Stored items:

──────

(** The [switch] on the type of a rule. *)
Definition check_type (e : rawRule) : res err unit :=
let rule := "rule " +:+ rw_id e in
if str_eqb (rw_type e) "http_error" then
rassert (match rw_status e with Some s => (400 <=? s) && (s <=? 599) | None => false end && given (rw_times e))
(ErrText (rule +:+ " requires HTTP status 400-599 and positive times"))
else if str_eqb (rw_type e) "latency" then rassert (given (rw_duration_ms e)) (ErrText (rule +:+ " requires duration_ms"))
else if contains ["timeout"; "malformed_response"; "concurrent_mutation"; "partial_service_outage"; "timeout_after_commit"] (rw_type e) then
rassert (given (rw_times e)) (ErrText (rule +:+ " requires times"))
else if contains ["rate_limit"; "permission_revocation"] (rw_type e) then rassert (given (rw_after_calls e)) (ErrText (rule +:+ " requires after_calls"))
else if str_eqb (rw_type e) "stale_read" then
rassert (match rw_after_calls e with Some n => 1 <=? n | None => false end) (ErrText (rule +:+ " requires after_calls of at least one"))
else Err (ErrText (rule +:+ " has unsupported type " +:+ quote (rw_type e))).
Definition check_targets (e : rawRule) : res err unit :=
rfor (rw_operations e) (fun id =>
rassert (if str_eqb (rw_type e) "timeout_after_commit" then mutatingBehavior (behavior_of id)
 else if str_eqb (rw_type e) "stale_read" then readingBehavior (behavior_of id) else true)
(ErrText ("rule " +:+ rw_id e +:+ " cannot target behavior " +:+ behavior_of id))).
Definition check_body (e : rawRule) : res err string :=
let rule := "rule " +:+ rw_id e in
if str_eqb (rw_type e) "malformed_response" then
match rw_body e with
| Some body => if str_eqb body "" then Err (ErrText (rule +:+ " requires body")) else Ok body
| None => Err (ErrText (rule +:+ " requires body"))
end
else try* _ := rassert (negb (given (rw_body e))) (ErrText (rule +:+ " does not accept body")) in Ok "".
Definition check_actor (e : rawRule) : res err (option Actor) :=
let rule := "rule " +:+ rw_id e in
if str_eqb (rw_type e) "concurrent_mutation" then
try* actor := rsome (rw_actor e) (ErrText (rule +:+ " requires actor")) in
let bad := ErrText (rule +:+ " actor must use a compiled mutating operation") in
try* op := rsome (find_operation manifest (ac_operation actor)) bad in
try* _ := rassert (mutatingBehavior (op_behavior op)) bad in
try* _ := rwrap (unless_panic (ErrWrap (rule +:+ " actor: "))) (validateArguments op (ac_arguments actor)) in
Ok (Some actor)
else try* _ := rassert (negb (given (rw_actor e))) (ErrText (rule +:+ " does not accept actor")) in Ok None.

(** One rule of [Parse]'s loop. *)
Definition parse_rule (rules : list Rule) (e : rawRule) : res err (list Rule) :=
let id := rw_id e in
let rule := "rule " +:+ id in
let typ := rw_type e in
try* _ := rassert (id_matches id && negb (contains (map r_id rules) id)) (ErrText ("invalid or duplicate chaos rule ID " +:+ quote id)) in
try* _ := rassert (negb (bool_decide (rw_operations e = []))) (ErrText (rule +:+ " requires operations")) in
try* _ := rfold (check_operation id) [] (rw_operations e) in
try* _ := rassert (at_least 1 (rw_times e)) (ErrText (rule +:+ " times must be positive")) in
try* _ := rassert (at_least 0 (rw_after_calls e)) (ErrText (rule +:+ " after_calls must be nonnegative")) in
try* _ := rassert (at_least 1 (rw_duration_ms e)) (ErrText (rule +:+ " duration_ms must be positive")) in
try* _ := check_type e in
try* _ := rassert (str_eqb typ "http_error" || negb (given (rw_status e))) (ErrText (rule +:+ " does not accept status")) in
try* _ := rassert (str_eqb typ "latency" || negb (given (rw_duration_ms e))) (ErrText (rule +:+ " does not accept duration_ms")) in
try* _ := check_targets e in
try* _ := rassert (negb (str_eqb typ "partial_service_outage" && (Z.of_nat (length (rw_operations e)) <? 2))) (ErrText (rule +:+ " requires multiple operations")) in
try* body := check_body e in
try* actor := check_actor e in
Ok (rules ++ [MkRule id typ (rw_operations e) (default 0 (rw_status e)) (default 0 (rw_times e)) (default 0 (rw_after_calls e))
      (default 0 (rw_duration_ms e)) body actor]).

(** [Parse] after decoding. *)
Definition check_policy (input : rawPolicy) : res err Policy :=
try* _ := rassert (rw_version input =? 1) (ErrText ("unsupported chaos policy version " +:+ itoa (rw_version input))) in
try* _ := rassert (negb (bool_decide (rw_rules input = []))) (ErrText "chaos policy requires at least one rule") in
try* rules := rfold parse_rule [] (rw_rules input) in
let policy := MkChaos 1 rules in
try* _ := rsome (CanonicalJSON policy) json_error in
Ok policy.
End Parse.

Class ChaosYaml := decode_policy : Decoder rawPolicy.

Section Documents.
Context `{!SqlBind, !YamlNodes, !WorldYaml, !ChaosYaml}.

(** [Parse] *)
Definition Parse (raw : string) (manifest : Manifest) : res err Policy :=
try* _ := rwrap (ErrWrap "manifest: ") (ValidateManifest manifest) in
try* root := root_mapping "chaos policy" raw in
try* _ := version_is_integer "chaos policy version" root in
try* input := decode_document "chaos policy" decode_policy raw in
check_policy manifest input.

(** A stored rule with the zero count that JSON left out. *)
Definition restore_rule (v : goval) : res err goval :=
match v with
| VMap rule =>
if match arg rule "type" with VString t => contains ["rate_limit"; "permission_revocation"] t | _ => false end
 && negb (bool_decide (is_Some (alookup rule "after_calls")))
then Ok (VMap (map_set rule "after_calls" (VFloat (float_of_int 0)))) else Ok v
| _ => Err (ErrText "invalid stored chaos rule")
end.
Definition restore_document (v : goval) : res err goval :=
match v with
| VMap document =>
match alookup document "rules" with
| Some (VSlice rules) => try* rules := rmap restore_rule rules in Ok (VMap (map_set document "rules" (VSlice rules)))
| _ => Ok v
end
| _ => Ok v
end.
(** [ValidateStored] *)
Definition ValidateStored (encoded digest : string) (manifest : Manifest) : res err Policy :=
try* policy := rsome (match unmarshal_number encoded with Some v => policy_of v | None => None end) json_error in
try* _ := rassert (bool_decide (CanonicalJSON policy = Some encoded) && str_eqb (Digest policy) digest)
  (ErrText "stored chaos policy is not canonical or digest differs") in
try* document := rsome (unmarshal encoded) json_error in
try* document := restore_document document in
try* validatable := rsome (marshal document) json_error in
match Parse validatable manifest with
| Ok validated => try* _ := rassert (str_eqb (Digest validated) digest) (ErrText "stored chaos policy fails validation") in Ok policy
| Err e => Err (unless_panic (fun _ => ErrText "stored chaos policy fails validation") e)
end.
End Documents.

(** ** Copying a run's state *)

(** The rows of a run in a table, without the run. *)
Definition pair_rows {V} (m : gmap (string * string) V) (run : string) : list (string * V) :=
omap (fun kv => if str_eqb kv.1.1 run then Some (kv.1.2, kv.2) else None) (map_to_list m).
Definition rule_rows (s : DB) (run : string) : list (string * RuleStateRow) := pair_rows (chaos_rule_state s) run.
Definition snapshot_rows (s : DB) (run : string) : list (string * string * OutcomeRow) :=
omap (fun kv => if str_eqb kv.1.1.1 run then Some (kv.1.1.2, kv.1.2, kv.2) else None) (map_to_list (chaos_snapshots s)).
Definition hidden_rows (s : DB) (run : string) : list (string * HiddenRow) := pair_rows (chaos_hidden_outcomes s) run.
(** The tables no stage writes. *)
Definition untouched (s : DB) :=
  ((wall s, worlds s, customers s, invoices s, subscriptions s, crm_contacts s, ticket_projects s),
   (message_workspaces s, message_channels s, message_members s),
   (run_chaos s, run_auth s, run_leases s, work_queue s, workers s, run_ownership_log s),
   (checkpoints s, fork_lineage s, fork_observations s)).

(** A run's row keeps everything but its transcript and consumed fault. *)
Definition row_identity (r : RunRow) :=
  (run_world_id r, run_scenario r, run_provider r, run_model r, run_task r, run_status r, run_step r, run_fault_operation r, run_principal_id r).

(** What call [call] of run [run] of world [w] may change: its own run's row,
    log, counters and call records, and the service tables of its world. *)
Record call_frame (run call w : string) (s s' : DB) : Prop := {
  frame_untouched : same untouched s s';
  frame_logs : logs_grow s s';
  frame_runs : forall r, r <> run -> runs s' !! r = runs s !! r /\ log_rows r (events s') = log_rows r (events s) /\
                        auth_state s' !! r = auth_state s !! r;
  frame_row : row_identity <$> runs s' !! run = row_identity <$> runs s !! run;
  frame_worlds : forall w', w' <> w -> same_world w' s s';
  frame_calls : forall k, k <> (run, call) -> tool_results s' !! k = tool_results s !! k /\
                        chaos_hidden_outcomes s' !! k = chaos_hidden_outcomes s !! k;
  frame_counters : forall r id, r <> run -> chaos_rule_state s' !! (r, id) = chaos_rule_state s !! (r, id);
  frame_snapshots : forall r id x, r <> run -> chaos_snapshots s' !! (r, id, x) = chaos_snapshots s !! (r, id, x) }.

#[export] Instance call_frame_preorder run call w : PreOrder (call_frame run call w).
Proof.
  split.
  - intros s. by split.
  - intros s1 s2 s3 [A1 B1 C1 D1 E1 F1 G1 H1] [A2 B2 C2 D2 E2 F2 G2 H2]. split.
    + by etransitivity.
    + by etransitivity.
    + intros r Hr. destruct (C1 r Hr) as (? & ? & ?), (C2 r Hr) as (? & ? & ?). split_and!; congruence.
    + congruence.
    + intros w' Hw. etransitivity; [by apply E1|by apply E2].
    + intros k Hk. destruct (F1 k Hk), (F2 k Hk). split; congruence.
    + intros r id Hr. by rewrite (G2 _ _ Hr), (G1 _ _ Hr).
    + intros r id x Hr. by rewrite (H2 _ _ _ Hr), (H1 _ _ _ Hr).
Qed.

──────

- TASK DETAILS -
Return, unchanged, the run of lines above that opens with the line containing "(** What call" and closes with the line containing "- intros s. by split.". Include both.

- WRITTEN RESPONSE -
(** What call [call] of run [run] of world [w] may change: its own run's row,
    log, counters and call records, and the service tables of its world. *)
Record call_frame (run call w : string) (s s' : DB) : Prop := {
  frame_untouched : same untouched s s';
  frame_logs : logs_grow s s';
  frame_runs : forall r, r <> run -> runs s' !! r = runs s !! r /\ log_rows r (events s') = log_rows r (events s) /\
                        auth_state s' !! r = auth_state s !! r;
  frame_row : row_identity <$> runs s' !! run = row_identity <$> runs s !! run;
  frame_worlds : forall w', w' <> w -> same_world w' s s';
  frame_calls : forall k, k <> (run, call) -> tool_results s' !! k = tool_results s !! k /\
                        chaos_hidden_outcomes s' !! k = chaos_hidden_outcomes s !! k;
  frame_counters : forall r id, r <> run -> chaos_rule_state s' !! (r, id) = chaos_rule_state s !! (r, id);
  frame_snapshots : forall r id x, r <> run -> chaos_snapshots s' !! (r, id, x) = chaos_snapshots s !! (r, id, x) }.

#[export] Instance call_frame_preorder run call w : PreOrder (call_frame run call w).
Proof.
  split.
  - intros s. by split.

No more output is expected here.